## Required action
Locate each line of the material that contains "revert", then return it.

┌─ Source material

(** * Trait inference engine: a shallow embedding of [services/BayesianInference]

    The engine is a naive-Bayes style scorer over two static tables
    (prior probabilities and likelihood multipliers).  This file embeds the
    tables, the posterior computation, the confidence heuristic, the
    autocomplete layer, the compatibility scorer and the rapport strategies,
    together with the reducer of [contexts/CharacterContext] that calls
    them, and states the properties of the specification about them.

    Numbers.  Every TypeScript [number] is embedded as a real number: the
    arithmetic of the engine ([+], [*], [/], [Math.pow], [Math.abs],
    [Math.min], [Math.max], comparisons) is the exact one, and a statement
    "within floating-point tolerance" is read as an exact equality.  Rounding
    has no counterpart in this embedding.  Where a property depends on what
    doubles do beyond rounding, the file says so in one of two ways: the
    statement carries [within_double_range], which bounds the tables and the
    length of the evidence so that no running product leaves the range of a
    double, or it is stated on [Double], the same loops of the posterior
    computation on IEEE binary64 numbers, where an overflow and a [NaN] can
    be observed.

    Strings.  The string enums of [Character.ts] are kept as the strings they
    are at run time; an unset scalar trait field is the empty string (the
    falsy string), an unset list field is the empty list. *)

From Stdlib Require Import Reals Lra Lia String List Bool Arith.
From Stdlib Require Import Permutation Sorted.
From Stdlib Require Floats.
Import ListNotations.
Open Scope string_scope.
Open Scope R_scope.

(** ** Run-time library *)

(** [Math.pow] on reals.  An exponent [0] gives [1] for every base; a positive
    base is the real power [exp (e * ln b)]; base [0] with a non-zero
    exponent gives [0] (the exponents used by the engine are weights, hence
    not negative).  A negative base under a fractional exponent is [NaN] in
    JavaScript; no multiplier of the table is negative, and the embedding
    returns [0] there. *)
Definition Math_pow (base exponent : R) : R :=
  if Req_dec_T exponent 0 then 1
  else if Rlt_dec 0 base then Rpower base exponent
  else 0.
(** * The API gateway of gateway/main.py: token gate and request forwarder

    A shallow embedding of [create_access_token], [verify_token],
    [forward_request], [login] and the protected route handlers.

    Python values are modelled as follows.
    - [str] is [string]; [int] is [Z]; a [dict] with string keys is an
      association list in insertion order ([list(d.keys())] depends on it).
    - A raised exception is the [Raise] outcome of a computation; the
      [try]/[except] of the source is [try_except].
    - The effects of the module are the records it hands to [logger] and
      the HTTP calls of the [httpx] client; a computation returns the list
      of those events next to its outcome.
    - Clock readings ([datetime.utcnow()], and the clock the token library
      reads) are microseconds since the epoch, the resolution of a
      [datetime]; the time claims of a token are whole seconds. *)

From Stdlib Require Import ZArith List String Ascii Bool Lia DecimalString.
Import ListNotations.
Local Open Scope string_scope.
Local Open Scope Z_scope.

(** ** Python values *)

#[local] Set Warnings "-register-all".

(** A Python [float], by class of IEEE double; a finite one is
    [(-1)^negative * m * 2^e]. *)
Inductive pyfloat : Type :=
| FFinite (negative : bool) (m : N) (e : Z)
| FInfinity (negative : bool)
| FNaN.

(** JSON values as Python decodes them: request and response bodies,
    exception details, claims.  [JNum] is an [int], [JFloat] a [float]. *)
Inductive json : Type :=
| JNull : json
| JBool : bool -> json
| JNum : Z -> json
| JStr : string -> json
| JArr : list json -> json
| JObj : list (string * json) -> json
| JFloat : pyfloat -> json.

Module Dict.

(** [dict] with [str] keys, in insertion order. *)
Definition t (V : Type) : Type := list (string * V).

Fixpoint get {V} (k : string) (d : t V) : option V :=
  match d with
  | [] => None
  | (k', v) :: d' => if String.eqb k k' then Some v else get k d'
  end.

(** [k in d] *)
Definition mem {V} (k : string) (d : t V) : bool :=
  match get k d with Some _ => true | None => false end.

└─
┌─ Source material

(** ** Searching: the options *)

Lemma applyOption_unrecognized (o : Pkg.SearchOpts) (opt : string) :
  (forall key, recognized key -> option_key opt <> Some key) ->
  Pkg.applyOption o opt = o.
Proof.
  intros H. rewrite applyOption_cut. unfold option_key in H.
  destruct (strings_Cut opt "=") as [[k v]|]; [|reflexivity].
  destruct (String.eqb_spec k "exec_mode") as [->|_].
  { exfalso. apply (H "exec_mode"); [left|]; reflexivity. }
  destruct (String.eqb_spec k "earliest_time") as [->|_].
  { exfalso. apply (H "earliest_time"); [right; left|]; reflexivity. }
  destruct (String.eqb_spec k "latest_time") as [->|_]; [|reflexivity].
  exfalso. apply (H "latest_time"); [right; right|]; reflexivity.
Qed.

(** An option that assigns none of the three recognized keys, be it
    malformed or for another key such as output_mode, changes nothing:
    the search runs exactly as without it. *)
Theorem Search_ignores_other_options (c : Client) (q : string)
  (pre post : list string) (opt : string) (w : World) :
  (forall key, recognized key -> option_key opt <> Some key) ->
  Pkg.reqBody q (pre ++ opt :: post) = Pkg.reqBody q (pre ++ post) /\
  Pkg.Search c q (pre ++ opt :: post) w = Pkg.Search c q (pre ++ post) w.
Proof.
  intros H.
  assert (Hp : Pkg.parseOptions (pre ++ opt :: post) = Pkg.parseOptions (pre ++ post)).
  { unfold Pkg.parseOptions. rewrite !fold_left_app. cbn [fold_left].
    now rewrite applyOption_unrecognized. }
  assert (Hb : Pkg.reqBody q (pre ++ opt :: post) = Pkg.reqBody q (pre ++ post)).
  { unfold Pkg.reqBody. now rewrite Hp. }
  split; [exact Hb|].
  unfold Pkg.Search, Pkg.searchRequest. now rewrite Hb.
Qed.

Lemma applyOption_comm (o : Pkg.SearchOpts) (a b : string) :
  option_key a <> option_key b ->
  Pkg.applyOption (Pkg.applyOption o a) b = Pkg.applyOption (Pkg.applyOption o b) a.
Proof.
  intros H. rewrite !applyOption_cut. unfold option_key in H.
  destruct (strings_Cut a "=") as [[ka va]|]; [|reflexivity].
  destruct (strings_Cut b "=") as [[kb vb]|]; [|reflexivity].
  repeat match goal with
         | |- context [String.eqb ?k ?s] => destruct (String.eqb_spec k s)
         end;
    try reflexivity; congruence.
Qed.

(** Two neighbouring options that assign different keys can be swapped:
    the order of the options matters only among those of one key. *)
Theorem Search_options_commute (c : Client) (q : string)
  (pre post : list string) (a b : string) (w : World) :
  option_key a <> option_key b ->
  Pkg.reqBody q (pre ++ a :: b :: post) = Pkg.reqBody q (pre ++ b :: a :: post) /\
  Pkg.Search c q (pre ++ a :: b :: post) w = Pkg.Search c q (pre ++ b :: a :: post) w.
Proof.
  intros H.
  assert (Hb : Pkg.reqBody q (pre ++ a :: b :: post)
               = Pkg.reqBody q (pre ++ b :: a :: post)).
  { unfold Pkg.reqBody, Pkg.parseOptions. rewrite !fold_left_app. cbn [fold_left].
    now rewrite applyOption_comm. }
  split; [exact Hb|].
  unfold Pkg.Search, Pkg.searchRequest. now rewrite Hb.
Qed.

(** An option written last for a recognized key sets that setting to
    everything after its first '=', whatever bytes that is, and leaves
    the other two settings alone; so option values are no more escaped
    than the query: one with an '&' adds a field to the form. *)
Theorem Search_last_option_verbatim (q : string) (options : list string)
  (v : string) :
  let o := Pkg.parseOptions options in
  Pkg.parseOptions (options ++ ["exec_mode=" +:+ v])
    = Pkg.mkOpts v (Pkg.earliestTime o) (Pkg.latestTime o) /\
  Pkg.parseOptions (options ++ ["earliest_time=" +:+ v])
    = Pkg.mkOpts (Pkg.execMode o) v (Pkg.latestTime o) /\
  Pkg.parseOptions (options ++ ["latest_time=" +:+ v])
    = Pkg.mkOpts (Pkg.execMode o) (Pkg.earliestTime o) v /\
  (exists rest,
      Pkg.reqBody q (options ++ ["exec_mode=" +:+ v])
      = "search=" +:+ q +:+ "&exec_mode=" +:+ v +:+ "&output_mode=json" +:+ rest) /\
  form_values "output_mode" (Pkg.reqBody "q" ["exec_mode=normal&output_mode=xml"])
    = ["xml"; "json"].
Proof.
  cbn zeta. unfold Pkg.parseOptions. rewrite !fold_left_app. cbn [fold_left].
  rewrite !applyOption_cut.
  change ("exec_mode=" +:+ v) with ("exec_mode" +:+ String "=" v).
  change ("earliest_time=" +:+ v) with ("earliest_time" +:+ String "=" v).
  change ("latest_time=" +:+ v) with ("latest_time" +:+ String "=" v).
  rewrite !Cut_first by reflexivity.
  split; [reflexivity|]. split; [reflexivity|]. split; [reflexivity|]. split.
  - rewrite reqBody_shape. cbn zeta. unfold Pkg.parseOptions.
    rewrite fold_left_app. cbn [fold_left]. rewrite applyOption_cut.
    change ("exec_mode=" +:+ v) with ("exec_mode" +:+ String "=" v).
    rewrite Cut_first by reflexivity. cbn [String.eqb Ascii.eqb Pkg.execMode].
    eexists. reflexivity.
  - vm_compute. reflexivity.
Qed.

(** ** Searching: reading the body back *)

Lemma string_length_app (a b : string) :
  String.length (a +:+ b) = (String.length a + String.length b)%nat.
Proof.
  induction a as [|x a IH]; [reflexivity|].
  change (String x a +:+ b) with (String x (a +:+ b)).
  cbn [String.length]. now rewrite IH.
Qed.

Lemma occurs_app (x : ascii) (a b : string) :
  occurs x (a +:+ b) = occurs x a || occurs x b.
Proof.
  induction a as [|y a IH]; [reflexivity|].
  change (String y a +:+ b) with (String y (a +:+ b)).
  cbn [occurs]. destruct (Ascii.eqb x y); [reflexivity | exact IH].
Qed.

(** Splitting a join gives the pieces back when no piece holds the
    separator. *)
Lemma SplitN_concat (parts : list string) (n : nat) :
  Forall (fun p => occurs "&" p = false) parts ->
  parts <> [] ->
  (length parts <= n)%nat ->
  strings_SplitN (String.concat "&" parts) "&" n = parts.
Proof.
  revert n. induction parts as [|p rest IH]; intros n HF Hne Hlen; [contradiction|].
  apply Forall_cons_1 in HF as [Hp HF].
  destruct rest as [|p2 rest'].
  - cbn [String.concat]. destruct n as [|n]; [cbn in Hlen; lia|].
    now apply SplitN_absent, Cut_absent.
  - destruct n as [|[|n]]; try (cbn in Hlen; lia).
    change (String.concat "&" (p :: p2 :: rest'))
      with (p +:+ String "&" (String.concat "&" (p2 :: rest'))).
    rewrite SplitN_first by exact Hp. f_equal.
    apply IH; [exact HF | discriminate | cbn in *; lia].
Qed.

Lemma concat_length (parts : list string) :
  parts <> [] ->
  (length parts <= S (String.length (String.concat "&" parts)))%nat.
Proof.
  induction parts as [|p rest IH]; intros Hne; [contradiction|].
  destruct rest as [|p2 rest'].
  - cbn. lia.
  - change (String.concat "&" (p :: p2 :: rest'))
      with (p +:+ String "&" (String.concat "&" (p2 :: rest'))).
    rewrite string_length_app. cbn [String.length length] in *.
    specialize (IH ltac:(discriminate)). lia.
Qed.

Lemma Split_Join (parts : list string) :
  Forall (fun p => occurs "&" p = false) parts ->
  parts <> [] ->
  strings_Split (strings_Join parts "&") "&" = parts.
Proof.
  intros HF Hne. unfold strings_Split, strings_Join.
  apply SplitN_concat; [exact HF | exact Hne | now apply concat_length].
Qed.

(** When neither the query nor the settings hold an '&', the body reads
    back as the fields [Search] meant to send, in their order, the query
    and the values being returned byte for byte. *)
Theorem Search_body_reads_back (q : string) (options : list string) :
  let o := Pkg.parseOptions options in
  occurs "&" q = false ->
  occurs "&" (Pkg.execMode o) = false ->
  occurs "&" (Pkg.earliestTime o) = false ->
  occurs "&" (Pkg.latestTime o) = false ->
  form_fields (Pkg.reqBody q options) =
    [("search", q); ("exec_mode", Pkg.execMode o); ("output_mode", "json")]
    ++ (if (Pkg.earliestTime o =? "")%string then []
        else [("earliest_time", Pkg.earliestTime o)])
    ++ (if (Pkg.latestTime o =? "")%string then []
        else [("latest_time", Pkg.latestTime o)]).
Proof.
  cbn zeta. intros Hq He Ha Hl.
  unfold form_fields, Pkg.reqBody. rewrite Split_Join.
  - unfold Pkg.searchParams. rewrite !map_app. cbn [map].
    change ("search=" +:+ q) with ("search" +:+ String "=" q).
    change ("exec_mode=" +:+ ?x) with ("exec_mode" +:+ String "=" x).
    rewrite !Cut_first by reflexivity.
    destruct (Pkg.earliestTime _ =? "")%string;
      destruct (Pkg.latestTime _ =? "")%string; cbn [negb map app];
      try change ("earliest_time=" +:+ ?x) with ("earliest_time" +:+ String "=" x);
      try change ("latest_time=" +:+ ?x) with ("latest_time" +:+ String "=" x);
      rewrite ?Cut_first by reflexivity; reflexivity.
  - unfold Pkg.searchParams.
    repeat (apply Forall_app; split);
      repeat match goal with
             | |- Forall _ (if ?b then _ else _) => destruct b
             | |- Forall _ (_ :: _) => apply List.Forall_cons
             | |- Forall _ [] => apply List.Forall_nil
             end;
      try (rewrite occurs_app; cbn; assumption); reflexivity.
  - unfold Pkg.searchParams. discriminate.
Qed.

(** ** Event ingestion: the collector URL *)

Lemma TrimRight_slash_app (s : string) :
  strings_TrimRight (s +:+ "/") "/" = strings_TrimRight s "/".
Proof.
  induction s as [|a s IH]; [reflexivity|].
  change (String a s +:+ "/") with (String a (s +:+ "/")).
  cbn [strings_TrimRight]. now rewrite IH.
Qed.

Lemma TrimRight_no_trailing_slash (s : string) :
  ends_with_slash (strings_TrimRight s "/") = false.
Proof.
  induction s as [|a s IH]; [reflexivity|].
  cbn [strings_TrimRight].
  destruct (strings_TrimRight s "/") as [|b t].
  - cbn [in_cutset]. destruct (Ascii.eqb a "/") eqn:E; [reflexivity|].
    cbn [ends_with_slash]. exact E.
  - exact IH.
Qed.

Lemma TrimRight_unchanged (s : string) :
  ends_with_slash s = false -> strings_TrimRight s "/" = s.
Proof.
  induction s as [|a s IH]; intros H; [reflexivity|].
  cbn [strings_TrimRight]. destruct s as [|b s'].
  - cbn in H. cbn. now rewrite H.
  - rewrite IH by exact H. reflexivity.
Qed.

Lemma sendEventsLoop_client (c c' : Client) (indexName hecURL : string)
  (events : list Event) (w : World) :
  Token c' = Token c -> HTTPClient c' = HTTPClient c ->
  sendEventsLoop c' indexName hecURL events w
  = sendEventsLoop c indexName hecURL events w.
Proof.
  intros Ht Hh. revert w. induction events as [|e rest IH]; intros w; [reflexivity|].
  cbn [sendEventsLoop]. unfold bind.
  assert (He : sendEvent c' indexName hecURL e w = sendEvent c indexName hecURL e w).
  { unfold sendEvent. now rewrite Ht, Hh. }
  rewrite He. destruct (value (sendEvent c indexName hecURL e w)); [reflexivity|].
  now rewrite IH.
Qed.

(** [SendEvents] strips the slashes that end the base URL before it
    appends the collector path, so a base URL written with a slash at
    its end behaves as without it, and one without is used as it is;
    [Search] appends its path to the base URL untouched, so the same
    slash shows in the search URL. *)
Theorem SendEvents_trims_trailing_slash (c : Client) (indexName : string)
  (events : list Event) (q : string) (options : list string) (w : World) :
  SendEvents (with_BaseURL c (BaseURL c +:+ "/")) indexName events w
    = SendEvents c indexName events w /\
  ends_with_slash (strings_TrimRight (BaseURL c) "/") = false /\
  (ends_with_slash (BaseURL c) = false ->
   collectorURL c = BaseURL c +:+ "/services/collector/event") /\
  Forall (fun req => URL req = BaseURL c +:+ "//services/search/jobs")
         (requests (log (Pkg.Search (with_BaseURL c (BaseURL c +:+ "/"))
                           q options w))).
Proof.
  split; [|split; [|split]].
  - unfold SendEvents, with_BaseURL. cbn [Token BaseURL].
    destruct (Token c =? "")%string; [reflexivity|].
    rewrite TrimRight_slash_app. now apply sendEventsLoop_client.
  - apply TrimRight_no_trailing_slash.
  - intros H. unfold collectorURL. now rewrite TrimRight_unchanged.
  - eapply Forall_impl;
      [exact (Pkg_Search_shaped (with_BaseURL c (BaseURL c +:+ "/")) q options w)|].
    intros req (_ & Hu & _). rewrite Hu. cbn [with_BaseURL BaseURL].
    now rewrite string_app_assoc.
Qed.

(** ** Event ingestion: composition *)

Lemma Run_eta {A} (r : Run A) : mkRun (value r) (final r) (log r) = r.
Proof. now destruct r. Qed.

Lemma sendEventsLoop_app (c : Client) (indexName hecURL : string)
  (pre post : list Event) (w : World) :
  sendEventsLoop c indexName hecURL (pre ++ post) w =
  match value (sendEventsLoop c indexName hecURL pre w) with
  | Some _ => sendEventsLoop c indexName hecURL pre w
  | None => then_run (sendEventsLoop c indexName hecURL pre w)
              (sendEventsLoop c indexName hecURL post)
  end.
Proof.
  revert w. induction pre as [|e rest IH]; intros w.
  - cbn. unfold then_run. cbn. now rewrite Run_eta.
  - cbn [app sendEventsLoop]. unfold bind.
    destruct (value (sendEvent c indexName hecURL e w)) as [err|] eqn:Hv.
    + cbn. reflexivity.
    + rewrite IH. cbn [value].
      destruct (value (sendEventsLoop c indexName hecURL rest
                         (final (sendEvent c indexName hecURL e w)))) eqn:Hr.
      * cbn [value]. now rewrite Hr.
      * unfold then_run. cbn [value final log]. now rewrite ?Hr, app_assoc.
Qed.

└─
┌─ Source material

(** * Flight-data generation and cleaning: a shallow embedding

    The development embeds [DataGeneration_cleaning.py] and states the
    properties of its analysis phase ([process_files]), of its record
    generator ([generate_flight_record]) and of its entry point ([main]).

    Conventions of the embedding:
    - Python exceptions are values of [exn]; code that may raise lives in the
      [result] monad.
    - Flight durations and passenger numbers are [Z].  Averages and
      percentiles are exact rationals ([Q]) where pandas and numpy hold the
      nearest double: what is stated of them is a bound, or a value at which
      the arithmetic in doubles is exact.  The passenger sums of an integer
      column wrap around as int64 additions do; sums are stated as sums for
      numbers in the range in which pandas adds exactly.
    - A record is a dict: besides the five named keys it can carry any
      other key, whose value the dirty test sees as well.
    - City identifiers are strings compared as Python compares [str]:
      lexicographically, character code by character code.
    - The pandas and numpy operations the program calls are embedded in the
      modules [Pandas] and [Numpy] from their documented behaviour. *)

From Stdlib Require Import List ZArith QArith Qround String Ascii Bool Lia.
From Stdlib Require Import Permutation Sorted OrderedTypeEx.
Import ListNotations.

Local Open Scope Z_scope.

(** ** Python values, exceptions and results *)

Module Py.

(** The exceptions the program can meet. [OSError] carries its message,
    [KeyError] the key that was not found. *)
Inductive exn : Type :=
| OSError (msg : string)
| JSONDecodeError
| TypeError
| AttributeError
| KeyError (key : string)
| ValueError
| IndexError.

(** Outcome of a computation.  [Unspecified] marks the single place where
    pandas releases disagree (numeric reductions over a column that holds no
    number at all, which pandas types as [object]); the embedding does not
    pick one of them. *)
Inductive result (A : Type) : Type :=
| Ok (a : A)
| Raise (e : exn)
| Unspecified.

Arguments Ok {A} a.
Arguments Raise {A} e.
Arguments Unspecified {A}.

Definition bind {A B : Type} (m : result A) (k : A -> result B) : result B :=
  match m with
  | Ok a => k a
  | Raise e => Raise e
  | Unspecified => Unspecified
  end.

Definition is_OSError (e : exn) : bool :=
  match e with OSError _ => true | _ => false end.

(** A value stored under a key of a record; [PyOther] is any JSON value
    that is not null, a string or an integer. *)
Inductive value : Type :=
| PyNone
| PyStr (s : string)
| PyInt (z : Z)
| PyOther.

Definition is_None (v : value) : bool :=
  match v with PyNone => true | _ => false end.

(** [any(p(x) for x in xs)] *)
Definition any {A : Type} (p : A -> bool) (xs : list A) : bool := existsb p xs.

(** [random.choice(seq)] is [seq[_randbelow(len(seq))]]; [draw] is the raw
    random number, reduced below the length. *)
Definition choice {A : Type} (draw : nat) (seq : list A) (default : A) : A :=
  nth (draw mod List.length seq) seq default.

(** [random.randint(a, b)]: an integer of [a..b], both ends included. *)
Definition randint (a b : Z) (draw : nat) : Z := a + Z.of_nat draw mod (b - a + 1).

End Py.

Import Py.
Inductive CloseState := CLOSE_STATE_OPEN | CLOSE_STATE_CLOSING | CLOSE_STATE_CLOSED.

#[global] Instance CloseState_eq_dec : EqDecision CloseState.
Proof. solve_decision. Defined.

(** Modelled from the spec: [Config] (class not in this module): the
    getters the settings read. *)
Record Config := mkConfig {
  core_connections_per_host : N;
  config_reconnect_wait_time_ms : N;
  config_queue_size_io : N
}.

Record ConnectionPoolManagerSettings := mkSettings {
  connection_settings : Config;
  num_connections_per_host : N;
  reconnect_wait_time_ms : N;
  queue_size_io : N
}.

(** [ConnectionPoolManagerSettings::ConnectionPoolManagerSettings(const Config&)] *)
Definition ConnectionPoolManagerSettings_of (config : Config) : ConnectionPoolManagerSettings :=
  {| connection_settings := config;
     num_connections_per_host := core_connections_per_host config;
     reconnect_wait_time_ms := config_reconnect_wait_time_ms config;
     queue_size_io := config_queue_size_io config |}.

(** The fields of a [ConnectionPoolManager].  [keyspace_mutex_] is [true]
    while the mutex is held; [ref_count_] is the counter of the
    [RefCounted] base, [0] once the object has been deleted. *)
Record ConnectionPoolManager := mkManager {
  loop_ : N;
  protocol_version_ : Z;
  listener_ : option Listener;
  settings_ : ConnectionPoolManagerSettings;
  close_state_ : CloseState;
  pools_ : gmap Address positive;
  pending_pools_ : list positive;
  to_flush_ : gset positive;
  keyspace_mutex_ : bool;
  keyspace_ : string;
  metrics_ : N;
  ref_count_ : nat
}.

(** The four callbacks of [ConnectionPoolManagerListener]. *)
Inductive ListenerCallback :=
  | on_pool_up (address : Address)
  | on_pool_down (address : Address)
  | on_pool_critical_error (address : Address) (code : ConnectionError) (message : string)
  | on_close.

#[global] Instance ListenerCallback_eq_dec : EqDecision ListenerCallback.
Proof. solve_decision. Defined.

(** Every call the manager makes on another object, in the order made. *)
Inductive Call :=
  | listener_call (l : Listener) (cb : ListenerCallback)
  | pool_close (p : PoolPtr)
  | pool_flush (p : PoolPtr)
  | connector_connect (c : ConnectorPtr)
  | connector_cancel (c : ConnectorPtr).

└─

## Task result
  revert n. induction parts as [|p rest IH]; intros n HF Hne Hlen; [contradiction|].
  intros Ht Hh. revert w. induction events as [|e rest IH]; intros w; [reflexivity|].
  revert w. induction pre as [|e rest IH]; intros w.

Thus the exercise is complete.